─── Dataset entries

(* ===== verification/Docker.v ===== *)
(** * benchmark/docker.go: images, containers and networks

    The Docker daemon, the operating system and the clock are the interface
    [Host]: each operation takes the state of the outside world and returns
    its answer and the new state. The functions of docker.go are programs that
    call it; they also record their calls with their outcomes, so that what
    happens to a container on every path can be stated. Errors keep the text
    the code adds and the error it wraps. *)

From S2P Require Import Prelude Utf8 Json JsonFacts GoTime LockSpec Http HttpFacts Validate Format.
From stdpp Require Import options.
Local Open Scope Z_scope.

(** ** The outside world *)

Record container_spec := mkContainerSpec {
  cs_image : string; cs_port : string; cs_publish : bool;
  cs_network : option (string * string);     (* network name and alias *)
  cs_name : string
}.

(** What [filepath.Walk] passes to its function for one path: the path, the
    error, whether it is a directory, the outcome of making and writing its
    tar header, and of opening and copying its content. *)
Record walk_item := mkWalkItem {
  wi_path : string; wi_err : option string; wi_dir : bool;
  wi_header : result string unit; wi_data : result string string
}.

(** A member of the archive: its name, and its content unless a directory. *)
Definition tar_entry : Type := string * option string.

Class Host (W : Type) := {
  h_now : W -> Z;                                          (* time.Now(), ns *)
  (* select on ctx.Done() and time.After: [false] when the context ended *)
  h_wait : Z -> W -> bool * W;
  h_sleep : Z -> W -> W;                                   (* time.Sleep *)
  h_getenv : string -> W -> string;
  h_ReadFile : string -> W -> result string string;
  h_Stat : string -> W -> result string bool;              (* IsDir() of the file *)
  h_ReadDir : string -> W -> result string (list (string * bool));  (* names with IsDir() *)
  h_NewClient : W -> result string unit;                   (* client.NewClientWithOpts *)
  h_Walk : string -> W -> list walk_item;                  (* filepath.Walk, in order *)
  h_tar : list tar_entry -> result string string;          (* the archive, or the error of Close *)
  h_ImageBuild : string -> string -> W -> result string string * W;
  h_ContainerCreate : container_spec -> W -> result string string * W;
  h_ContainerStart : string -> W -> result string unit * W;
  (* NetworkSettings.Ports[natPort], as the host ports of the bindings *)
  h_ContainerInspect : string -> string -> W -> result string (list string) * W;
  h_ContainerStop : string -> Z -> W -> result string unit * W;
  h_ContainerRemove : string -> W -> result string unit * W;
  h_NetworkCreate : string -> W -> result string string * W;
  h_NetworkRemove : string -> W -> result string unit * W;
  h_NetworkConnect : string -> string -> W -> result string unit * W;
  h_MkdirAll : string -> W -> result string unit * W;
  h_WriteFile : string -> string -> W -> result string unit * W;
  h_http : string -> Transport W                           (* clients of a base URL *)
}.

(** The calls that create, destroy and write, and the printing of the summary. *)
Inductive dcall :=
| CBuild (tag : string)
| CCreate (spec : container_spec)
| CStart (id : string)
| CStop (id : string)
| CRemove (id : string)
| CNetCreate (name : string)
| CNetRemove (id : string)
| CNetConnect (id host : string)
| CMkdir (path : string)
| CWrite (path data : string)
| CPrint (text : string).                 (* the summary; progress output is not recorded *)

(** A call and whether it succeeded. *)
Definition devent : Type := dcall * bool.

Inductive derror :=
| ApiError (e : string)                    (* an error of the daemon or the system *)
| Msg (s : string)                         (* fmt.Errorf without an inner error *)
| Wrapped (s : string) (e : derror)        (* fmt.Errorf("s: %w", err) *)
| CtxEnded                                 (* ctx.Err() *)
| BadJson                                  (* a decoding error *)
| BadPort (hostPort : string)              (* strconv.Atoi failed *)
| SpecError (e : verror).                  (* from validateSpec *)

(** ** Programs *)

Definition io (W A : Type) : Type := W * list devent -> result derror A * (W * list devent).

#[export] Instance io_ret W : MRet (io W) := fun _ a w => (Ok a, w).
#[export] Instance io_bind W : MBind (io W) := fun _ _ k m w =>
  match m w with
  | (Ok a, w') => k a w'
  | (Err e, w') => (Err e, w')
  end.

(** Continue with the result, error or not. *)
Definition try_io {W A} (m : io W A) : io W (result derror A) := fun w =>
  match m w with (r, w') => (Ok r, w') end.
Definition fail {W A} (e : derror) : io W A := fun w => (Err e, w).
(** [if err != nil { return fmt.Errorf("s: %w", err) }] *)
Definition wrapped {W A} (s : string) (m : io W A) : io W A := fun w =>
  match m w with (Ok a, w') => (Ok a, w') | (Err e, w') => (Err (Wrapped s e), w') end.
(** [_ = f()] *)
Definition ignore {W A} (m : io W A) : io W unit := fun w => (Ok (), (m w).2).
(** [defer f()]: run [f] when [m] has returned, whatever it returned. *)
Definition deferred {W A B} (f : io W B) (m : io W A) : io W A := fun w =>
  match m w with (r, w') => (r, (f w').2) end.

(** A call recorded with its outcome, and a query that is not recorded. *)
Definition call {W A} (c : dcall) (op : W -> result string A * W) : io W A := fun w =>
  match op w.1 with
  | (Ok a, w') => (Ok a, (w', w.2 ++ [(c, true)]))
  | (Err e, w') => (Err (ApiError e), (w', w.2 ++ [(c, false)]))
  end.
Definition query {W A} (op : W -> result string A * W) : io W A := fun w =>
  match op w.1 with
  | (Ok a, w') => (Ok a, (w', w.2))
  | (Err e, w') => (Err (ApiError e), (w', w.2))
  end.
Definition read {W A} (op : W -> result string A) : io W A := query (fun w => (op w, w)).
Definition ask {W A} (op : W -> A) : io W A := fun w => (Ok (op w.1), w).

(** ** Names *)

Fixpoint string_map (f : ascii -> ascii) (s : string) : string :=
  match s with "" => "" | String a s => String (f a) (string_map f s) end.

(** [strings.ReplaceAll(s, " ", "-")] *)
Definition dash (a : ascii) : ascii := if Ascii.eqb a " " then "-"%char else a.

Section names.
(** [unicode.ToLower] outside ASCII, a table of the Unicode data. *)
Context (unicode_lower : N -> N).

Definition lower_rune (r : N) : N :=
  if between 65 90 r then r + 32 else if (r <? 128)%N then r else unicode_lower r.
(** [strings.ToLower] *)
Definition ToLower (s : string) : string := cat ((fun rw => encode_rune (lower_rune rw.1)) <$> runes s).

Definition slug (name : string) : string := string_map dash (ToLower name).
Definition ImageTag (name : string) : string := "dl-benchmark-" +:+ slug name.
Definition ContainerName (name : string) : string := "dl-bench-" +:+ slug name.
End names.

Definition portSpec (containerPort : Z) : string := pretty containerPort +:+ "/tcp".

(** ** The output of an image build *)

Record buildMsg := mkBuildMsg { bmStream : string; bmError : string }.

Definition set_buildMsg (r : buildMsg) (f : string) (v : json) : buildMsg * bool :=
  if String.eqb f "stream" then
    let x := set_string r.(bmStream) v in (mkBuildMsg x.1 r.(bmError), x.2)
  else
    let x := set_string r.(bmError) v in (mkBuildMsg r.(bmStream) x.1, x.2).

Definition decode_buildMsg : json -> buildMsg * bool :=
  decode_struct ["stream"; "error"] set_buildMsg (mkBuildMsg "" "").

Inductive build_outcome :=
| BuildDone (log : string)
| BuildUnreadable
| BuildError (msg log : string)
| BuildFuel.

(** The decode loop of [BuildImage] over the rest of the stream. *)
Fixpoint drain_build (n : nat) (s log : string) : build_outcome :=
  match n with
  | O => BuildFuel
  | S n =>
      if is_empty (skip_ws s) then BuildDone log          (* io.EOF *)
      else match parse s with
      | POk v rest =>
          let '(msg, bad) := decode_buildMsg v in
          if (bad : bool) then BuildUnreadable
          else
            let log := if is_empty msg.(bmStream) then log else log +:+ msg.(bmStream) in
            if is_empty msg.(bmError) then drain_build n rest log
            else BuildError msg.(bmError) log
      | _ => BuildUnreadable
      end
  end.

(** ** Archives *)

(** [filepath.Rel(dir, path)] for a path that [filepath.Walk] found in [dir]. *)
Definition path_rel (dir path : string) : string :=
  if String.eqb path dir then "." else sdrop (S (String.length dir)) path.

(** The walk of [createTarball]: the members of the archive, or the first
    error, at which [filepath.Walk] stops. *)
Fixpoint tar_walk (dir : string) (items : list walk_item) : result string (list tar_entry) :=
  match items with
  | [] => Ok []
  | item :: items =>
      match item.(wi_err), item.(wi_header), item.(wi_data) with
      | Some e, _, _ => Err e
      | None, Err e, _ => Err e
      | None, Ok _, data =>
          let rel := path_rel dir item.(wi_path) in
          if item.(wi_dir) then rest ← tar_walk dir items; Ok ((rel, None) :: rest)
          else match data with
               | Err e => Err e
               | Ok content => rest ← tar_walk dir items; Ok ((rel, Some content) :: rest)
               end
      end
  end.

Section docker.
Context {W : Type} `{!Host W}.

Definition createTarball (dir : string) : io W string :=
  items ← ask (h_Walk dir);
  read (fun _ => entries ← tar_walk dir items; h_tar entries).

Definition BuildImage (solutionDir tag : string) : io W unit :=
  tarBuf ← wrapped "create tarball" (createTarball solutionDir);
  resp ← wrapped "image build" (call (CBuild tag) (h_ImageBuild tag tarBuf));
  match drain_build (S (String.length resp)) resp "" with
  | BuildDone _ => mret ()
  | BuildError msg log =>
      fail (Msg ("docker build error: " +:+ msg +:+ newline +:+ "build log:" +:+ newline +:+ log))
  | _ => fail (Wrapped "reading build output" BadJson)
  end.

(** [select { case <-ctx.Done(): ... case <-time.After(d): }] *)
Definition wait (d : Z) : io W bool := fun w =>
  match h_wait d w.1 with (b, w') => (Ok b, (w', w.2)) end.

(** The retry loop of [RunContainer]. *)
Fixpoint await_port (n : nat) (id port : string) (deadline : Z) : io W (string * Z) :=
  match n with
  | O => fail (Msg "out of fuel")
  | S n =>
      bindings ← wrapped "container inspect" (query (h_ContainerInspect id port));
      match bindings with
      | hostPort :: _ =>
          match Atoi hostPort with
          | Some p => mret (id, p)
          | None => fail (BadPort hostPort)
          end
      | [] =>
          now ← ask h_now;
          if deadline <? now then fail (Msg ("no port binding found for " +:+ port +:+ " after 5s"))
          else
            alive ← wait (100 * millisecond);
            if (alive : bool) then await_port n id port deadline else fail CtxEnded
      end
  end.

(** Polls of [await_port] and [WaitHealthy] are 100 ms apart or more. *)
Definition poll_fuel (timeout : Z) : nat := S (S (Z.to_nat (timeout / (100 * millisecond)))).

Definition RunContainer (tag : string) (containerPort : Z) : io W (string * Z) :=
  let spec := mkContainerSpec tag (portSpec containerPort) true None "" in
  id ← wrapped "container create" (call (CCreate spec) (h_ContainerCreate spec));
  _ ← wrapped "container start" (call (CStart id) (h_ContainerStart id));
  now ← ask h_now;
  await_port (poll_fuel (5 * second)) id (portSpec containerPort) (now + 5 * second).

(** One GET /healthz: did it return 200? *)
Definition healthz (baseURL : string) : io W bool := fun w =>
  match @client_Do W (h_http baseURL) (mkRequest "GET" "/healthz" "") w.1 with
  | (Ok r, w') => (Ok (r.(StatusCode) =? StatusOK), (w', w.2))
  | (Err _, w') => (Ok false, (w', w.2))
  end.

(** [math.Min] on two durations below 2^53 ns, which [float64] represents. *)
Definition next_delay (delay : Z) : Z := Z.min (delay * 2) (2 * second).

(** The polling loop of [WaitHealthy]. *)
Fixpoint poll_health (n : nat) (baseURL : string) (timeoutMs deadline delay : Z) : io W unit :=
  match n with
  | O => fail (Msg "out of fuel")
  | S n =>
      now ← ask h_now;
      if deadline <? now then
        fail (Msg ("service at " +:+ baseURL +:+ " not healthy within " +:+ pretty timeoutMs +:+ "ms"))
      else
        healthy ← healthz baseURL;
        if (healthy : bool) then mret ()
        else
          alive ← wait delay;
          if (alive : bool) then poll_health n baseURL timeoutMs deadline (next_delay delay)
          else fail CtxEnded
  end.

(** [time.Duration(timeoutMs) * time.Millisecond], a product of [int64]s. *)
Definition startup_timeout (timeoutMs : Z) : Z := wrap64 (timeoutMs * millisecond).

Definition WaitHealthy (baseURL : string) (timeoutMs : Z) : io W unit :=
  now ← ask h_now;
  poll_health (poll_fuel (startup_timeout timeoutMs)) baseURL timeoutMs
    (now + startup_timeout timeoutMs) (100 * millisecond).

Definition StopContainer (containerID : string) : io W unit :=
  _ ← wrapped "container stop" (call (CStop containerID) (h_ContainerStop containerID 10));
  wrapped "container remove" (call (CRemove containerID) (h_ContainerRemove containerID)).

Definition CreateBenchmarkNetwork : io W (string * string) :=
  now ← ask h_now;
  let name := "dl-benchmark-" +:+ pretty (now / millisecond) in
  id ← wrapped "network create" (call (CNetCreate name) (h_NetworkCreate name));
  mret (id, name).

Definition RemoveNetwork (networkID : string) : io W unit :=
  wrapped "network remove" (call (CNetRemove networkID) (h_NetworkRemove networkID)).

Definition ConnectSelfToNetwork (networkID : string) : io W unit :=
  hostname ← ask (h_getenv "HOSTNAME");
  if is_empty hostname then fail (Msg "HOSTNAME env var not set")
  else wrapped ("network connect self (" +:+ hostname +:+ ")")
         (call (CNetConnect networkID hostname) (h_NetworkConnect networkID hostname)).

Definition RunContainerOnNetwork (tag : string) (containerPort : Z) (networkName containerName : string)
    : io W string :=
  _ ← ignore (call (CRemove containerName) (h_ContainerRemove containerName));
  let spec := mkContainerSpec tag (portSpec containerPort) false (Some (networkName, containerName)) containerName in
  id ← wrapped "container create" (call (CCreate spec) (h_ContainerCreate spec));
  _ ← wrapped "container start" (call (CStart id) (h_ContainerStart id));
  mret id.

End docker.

──────
─── Dataset entries

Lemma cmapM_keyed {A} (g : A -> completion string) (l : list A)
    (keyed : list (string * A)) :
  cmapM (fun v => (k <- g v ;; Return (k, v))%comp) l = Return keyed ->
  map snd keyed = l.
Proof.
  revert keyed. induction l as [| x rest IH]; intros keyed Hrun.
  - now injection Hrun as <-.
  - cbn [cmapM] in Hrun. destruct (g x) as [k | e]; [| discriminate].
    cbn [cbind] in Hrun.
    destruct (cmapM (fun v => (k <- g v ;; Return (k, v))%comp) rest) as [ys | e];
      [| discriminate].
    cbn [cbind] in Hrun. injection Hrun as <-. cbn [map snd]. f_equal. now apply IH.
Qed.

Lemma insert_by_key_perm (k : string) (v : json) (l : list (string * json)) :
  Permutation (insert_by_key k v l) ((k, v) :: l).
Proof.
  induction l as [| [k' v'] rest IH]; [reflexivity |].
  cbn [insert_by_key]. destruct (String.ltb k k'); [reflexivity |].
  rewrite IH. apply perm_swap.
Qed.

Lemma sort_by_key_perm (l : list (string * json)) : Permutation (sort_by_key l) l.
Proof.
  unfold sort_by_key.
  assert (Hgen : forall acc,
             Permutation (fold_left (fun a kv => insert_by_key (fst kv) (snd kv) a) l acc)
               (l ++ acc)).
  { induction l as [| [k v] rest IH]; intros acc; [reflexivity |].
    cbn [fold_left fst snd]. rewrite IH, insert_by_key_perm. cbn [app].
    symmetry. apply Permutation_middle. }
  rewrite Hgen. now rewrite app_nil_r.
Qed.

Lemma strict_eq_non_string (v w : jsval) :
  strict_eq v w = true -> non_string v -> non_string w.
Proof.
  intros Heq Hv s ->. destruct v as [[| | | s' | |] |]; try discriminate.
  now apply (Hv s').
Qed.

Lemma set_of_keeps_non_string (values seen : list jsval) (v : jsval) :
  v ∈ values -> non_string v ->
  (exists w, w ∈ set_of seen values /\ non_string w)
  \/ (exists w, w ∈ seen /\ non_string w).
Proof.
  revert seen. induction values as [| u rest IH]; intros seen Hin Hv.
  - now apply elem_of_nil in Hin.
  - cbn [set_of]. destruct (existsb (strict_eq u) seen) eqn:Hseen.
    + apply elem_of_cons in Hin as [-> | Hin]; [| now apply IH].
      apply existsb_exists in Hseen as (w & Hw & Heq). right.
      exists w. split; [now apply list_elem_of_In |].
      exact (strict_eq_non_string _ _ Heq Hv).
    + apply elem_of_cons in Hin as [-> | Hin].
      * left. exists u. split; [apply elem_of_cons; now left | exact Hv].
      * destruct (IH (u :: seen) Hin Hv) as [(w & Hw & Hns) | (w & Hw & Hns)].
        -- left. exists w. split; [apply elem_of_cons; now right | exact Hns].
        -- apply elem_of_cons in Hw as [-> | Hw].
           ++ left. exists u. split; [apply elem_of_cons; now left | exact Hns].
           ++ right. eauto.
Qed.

──────

Aim of the task
From the material above, retype precisely the lines between the line holding "(now + startup_timeout" and the line holding "let spec := mkContainerSpec tag (portSpec containerPort) false", inclusive, and nothing beyond them.

Solution below
    (now + startup_timeout timeoutMs) (100 * millisecond).

Definition StopContainer (containerID : string) : io W unit :=
  _ ← wrapped "container stop" (call (CStop containerID) (h_ContainerStop containerID 10));
  wrapped "container remove" (call (CRemove containerID) (h_ContainerRemove containerID)).

Definition CreateBenchmarkNetwork : io W (string * string) :=
  now ← ask h_now;
  let name := "dl-benchmark-" +:+ pretty (now / millisecond) in
  id ← wrapped "network create" (call (CNetCreate name) (h_NetworkCreate name));
  mret (id, name).

Definition RemoveNetwork (networkID : string) : io W unit :=
  wrapped "network remove" (call (CNetRemove networkID) (h_NetworkRemove networkID)).

Definition ConnectSelfToNetwork (networkID : string) : io W unit :=
  hostname ← ask (h_getenv "HOSTNAME");
  if is_empty hostname then fail (Msg "HOSTNAME env var not set")
  else wrapped ("network connect self (" +:+ hostname +:+ ")")
         (call (CNetConnect networkID hostname) (h_NetworkConnect networkID hostname)).

Definition RunContainerOnNetwork (tag : string) (containerPort : Z) (networkName containerName : string)
    : io W string :=
  _ ← ignore (call (CRemove containerName) (h_ContainerRemove containerName));
  let spec := mkContainerSpec tag (portSpec containerPort) false (Some (networkName, containerName)) containerName in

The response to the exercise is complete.